Your instructions:
Restrict the output to the lines below starting at the one that contains "number of digits. *)" and ending at the one that contains "s2) ← int_part s1;", and restate them word for word, both ends included.

-------

(** * MaaFormatter: tokenizer, comment-preserving parser and layout engine

    A shallow embedding of [MaaFormatter.ts] (classes [MaaLexer],
    [MaaParser] and [MaaPipelineFormatter]) together with the properties
    of the formatter that the specification states.

    JavaScript strings are sequences of UTF-16 code units; they are
    modelled as lists of [N].  Exceptions are modelled by the [result]
    type.  The two loops of the tokenizer and of the parser are driven by
    a fuel argument that the entry points set high enough, which is proved
    below ([tokenize_loop_fuel], [parse_total]). *)

From Stdlib Require Import String Ascii.
From stdpp Require Import base decidable option list numbers gmap.

Set Warnings "-register-all,-clear-no-such-hyp".

(** ** JavaScript strings *)

Abbreviation jsstring := (list N).

(** [js "abc"] is the JavaScript string with the same (ASCII) characters. *)
Definition js (s : string) : jsstring :=
  map N_of_ascii (list_ascii_of_string s).

(** [jsq "{'a': 1}"] is the JavaScript string in which every single quote
    of the text stands for a double quote. *)
Definition jsq (s : string) : jsstring :=
  map (λ c, if (c =? 39)%N then 34%N else c) (js s).

Definition LF : N := 10.
Definition CR : N := 13.
Definition TAB : N := 9.
Definition SPACE : N := 32.
Definition QUOTE : N := 34.
Definition BACKSLASH : N := 92.

(** [parts.join(sep)] *)
Fixpoint join (sep : jsstring) (parts : list jsstring) : jsstring :=
  match parts with
  | [] => []
  | [p] => p
  | p :: ps => p ++ sep ++ join sep ps
  end.

(** [s.repeat(n)] *)
Fixpoint repeat_str (s : jsstring) (n : nat) : jsstring :=
  match n with
  | O => []
  | S n' => s ++ repeat_str s n'
  end.

(** [s.startsWith(p)] *)
Fixpoint startsWith (s p : jsstring) : bool :=
  match p, s with
  | [], _ => true
  | c :: p', d :: s' => (c =? d)%N && startsWith s' p'
  | _ :: _, [] => false
  end.

(** [s.endsWith("\n")] *)
Definition endsWithLF (s : jsstring) : bool :=
  match last s with
  | Some c => (c =? LF)%N
  | None => false
  end.

(** Line terminators of ECMAScript: the characters that [.] does not match. *)
Definition is_line_terminator (c : N) : bool :=
  ((c =? 10) || (c =? 13) || (c =? 0x2028) || (c =? 0x2029))%N.

(** The class [\s]: white space and line terminators. *)
Definition is_space (c : N) : bool :=
  ((c =? 9) || (c =? 10) || (c =? 11) || (c =? 12) || (c =? 13) || (c =? 32)
   || (c =? 0xA0) || (c =? 0x1680) || ((0x2000 <=? c) && (c <=? 0x200A))
   || (c =? 0x2028) || (c =? 0x2029) || (c =? 0x202F) || (c =? 0x205F)
   || (c =? 0x3000) || (c =? 0xFEFF))%N.

(** The class [\d]. *)
Definition is_digit (c : N) : bool := ((48 <=? c) && (c <=? 57))%N.

(** Longest prefix of [l] whose elements satisfy [p], and the rest. *)
Fixpoint span (p : N -> bool) (l : jsstring) : jsstring * jsstring :=
  match l with
  | [] => ([], [])
  | c :: l' =>
      if p c then let '(a, b) := span p l' in (c :: a, b) else ([], l)
  end.

(** The text after a span does not start with a character of the class. *)
Definition stops (p : N -> bool) (rest : jsstring) : Prop :=
  match rest with
  | [] => True
  | c :: _ => p c = false
  end.

(** [s.trimEnd()] *)
Definition trimEnd (s : jsstring) : jsstring :=
  reverse (span is_space (reverse s)).2.

(** [s.replace(/\r?\n/g, newline)] *)
Fixpoint replace_newlines (newline : jsstring) (s : jsstring) : jsstring :=
  match s with
  | [] => []
  | c :: s' =>
      if (c =? CR)%N then
        match s' with
        | d :: s'' =>
            if (d =? LF)%N then newline ++ replace_newlines newline s''
            else c :: replace_newlines newline s'
        | [] => [c]
        end
      else if (c =? LF)%N then newline ++ replace_newlines newline s'
      else c :: replace_newlines newline s'
  end.

(** [(value.match(/\n/g) || []).length] *)
Definition count_newlines (value : jsstring) : nat :=
  length (filter (λ c, c = LF) value).

(** Decimal digits of a natural number, as in a template literal. *)
Fixpoint nat_digits (fuel n : nat) (acc : jsstring) : jsstring :=
  match fuel with
  | O => acc
  | S fuel' =>
      let d := (48 + N.of_nat (n `mod` 10))%N in
      if decide (n < 10) then d :: acc
      else nat_digits fuel' (n `div` 10) (d :: acc)
  end.

Definition nat_to_string (n : nat) : jsstring := nat_digits (S n) n [].

(** ** JSON.stringify and JSON.parse on strings *)

Definition hex_digit (n : N) : N :=
  (if n <? 10 then 48 + n else 87 + n)%N.

(** [UnicodeEscape(C)]: a backslash, [u] and four lowercase hexadecimal
    digits. *)
Definition unicode_escape (c : N) : jsstring :=
  [92; 117; hex_digit ((c / 4096) `mod` 16); hex_digit ((c / 256) `mod` 16);
   hex_digit ((c / 16) `mod` 16); hex_digit (c `mod` 16)]%N.

Definition is_high_surrogate (c : N) : bool :=
  ((0xD800 <=? c) && (c <=? 0xDBFF))%N.
Definition is_low_surrogate (c : N) : bool :=
  ((0xDC00 <=? c) && (c <=? 0xDFFF))%N.

(** One code unit that is not a surrogate, as [QuoteJSONString] writes it. *)
Definition quote_char (c : N) : jsstring :=
  (if c =? 8 then [92; 98]
   else if c =? 9 then [92; 116]
   else if c =? 10 then [92; 110]
   else if c =? 12 then [92; 102]
   else if c =? 13 then [92; 114]
   else if c =? 34 then [92; 34]
   else if c =? 92 then [92; 92]
   else if c <? 32 then unicode_escape c
   else [c])%N.

(** The characters between the quotes of [JSON.stringify(s)]: a surrogate
    pair is kept, a lone surrogate is escaped. *)
Fixpoint quote_body (s : jsstring) : jsstring :=
  match s with
  | [] => []
  | c :: s' =>
      if is_high_surrogate c then
        match s' with
        | d :: s'' =>
            if is_low_surrogate d then c :: d :: quote_body s''
            else unicode_escape c ++ quote_body s'
        | [] => unicode_escape c
        end
      else if is_low_surrogate c then unicode_escape c ++ quote_body s'
      else quote_char c ++ quote_body s'
  end.

(** [JSON.stringify(s)] for a string [s]. *)
Definition JSON_stringify_string (s : jsstring) : jsstring :=
  QUOTE :: quote_body s ++ [QUOTE].

Definition hex_value (c : N) : option N :=
  (if (48 <=? c) && (c <=? 57) then Some (c - 48)
   else if (97 <=? c) && (c <=? 102) then Some (c - 87)
   else if (65 <=? c) && (c <=? 70) then Some (c - 55)
   else None)%N.

(** The character an escape letter stands for. *)
Definition unescape_char (c : N) : option N :=
  (if c =? 34 then Some 34
   else if c =? 92 then Some 92
   else if c =? 47 then Some 47
   else if c =? 98 then Some 8
   else if c =? 102 then Some 12
   else if c =? 110 then Some 10
   else if c =? 114 then Some 13
   else if c =? 116 then Some 9
   else None)%N.

(** JSON white space, which may follow the value given to [JSON.parse]. *)
Definition is_json_space (c : N) : bool :=
  ((c =? 9) || (c =? 10) || (c =? 13) || (c =? 32))%N.

(** The characters after the opening quote of a JSON string literal:
    decoded up to the closing quote, after which only white space may
    follow.  [None] is a [SyntaxError]. *)
Fixpoint unquote_body (s : jsstring) : option jsstring :=
  match s with
  | [] => None
  | c :: s1 =>
      if (c =? 34)%N then
        if forallb is_json_space s1 then Some [] else None
      else if (c =? 92)%N then
        match s1 with
        | [] => None
        | e :: s2 =>
            if (e =? 117)%N then
              match s2 with
              | h1 :: h2 :: h3 :: h4 :: s3 =>
                  v1 ← hex_value h1; v2 ← hex_value h2;
                  v3 ← hex_value h3; v4 ← hex_value h4;
                  r ← unquote_body s3;
                  Some ((v1 * 4096 + v2 * 256 + v3 * 16 + v4)%N :: r)
              | _ => None
              end
            else
              u ← unescape_char e; r ← unquote_body s2; Some (u :: r)
        end
      else if (c <? 32)%N then None
      else r ← unquote_body s1; Some (c :: r)
  end.

(** [JSON.parse(text)] for a text that starts with a quote, as every
    [STRING] token does; [None] stands for the [SyntaxError] thrown. *)
Definition JSON_parse_string (text : jsstring) : option jsstring :=
  match text with
  | c :: s1 => if (c =? 34)%N then unquote_body s1 else None
  | [] => None
  end.

(** ** Exceptions *)

Inductive exn : Type :=
  | Error (message : jsstring)   (* [throw new Error(message)] *)
  | SyntaxError.                 (* thrown by [JSON.parse] *)

Inductive result (A : Type) : Type :=
  | Ok (a : A)
  | Throw (e : exn)
  | OutOfFuel.
Arguments Ok {A} a.
Arguments Throw {A} e.
Arguments OutOfFuel {A}.

Global Instance result_ret : MRet result := λ A a, Ok a.
Global Instance result_bind : MBind result := λ A B k r,
  match r with
  | Ok a => k a
  | Throw e => Throw e
  | OutOfFuel => OutOfFuel
  end.

(** ** Tokens *)

Inductive TokenType : Type :=
  | LBRACE | RBRACE | LBRACKET | RBRACKET | COLON | COMMA
  | STRING | NUMBER | BOOLEAN | NULL | COMMENT | WHITESPACE.

Global Instance TokenType_eq_dec : EqDecision TokenType.
Proof. solve_decision. Defined.

(** The number a member of the enum stands for, as a template literal
    prints it. *)
Definition TokenType_index (t : TokenType) : nat :=
  match t with
  | LBRACE => 0 | RBRACE => 1 | LBRACKET => 2 | RBRACKET => 3
  | COLON => 4 | COMMA => 5 | STRING => 6 | NUMBER => 7
  | BOOLEAN => 8 | NULL => 9 | COMMENT => 10 | WHITESPACE => 11
  end.

Record Token : Type := mkToken {
  type : TokenType;
  value : jsstring;
  line : nat
}.

(** ** MaaLexer

    A sticky regular expression is applied at the cursor and none of the
    patterns looks behind it, so each pattern is a function of the text
    that starts at the cursor: it returns the matched text and the text
    that follows it. *)

Definition pattern : Type := jsstring -> option (jsstring * jsstring).

(** [/\*[\s\S]*?\*/]: the text after the opening, up to and including the
    first closing delimiter. *)
Fixpoint block_comment_end (s : jsstring) : option (jsstring * jsstring) :=
  match s with
  | [] => None
  | c :: s1 =>
      let continue :=
        '(body, rest) ← block_comment_end s1; Some (c :: body, rest) in
      if (c =? 42)%N then
        match s1 with
        | d :: s2 => if (d =? 47)%N then Some ([c; d], s2) else continue
        | [] => None
        end
      else continue
  end.

(** [/\/\/.*|\/\*[\s\S]*?\*\//y] *)
Definition COMMENT_regex : pattern := λ text,
  match text with
  | c :: d :: s =>
      if ((c =? 47) && (d =? 47))%N then
        let '(body, rest) := span (λ x, negb (is_line_terminator x)) s in
        Some (c :: d :: body, rest)
      else if ((c =? 47) && (d =? 42))%N then
        '(body, rest) ← block_comment_end s; Some (c :: d :: body, rest)
      else None
  | _ => None
  end.

(** The starred group of the string pattern followed by the closing quote,
    with the backtracking of the regular expression engine: at every
    character the escape alternative is tried first, then the
    any-character-but-a-quote alternative, and when neither leads to a
    match the star stops and the closing quote is matched. *)
Fixpoint string_tail (s : jsstring) : option (jsstring * jsstring) :=
  match s with
  | [] => None
  | c :: s1 =>
      let escape :=
        if (c =? 92)%N then
          match s1 with
          | d :: s2 =>
              if is_line_terminator d then None
              else '(body, rest) ← string_tail s2; Some (c :: d :: body, rest)
          | [] => None
          end
        else None in
      match escape with
      | Some r => Some r
      | None =>
          let other :=
            if (c =? 34)%N then None
            else '(body, rest) ← string_tail s1; Some (c :: body, rest) in
          match other with
          | Some r => Some r
          | None => if (c =? 34)%N then Some ([c], s1) else None
          end
      end
  end.

(** [/Q(?:\\.|[^Q])*Q/y], where Q stands for the double quote. *)
Definition STRING_regex : pattern := λ text,
  match text with
  | c :: s =>
      if (c =? 34)%N then
        '(body, rest) ← string_tail s; Some (c :: body, rest)
      else None
  | [] => None
  end.

(** [\d+], or nothing when no digit is there. *)
Definition digits1 (s : jsstring) : option (jsstring * jsstring) :=
  let '(ds, rest) := span is_digit s in
  match ds with [] => None | _ => Some (ds, rest) end.

(** [-?] *)
Definition opt_minus (s : jsstring) : jsstring * jsstring :=
  match s with
  | c :: s1 => if (c =? 45)%N then ([c], s1) else ([], s)
  | [] => ([], s)
  end.

(** The integer part: a zero, or a digit from 1 to 9 followed by any
    number of digits. *)
Definition int_part (s : jsstring) : option (jsstring * jsstring) :=
  match s with
  | c :: s1 =>
      if (c =? 48)%N then Some ([c], s1)
      else if ((49 <=? c) && (c <=? 57))%N then
        let '(ds, rest) := span is_digit s1 in Some (c :: ds, rest)
      else None
  | [] => None
  end.

(** [(?:\.\d+)?] *)
Definition opt_fraction (s : jsstring) : jsstring * jsstring :=
  match s with
  | c :: s1 =>
      if (c =? 46)%N then
        match digits1 s1 with
        | Some (ds, rest) => (c :: ds, rest)
        | None => ([], s)
        end
      else ([], s)
  | [] => ([], s)
  end.

(** [(?:[eE][+-]?\d+)?] *)
Definition opt_exponent (s : jsstring) : jsstring * jsstring :=
  match s with
  | c :: s1 =>
      if ((c =? 101) || (c =? 69))%N then
        let '(sign, s2) :=
          match s1 with
          | d :: s2 => if ((d =? 43) || (d =? 45))%N then ([d], s2) else ([], s1)
          | [] => ([], s1)
          end in
        match digits1 s2 with
        | Some (ds, rest) => (c :: sign ++ ds, rest)
        | None => ([], s)
        end
      else ([], s)
  | [] => ([], s)
  end.

(** The number pattern: an optional minus, the integer part, an optional
    fraction and an optional exponent, each group greedy. *)
Definition NUMBER_regex : pattern := λ text,
  let '(sign, s1) := opt_minus text in
  '(int, s2) ← int_part s1;
  let '(frac, s3) := opt_fraction s2 in
  let '(exp, s4) := opt_exponent s3 in
  Some (sign ++ int ++ frac ++ exp, s4).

-------

Task solution:
    number of digits. *)
Definition int_part (s : jsstring) : option (jsstring * jsstring) :=
  match s with
  | c :: s1 =>
      if (c =? 48)%N then Some ([c], s1)
      else if ((49 <=? c) && (c <=? 57))%N then
        let '(ds, rest) := span is_digit s1 in Some (c :: ds, rest)
      else None
  | [] => None
  end.

(** [(?:\.\d+)?] *)
Definition opt_fraction (s : jsstring) : jsstring * jsstring :=
  match s with
  | c :: s1 =>
      if (c =? 46)%N then
        match digits1 s1 with
        | Some (ds, rest) => (c :: ds, rest)
        | None => ([], s)
        end
      else ([], s)
  | [] => ([], s)
  end.

(** [(?:[eE][+-]?\d+)?] *)
Definition opt_exponent (s : jsstring) : jsstring * jsstring :=
  match s with
  | c :: s1 =>
      if ((c =? 101) || (c =? 69))%N then
        let '(sign, s2) :=
          match s1 with
          | d :: s2 => if ((d =? 43) || (d =? 45))%N then ([d], s2) else ([], s1)
          | [] => ([], s1)
          end in
        match digits1 s2 with
        | Some (ds, rest) => (c :: sign ++ ds, rest)
        | None => ([], s)
        end
      else ([], s)
  | [] => ([], s)
  end.

(** The number pattern: an optional minus, the integer part, an optional
    fraction and an optional exponent, each group greedy. *)
Definition NUMBER_regex : pattern := λ text,
  let '(sign, s1) := opt_minus text in
  '(int, s2) ← int_part s1;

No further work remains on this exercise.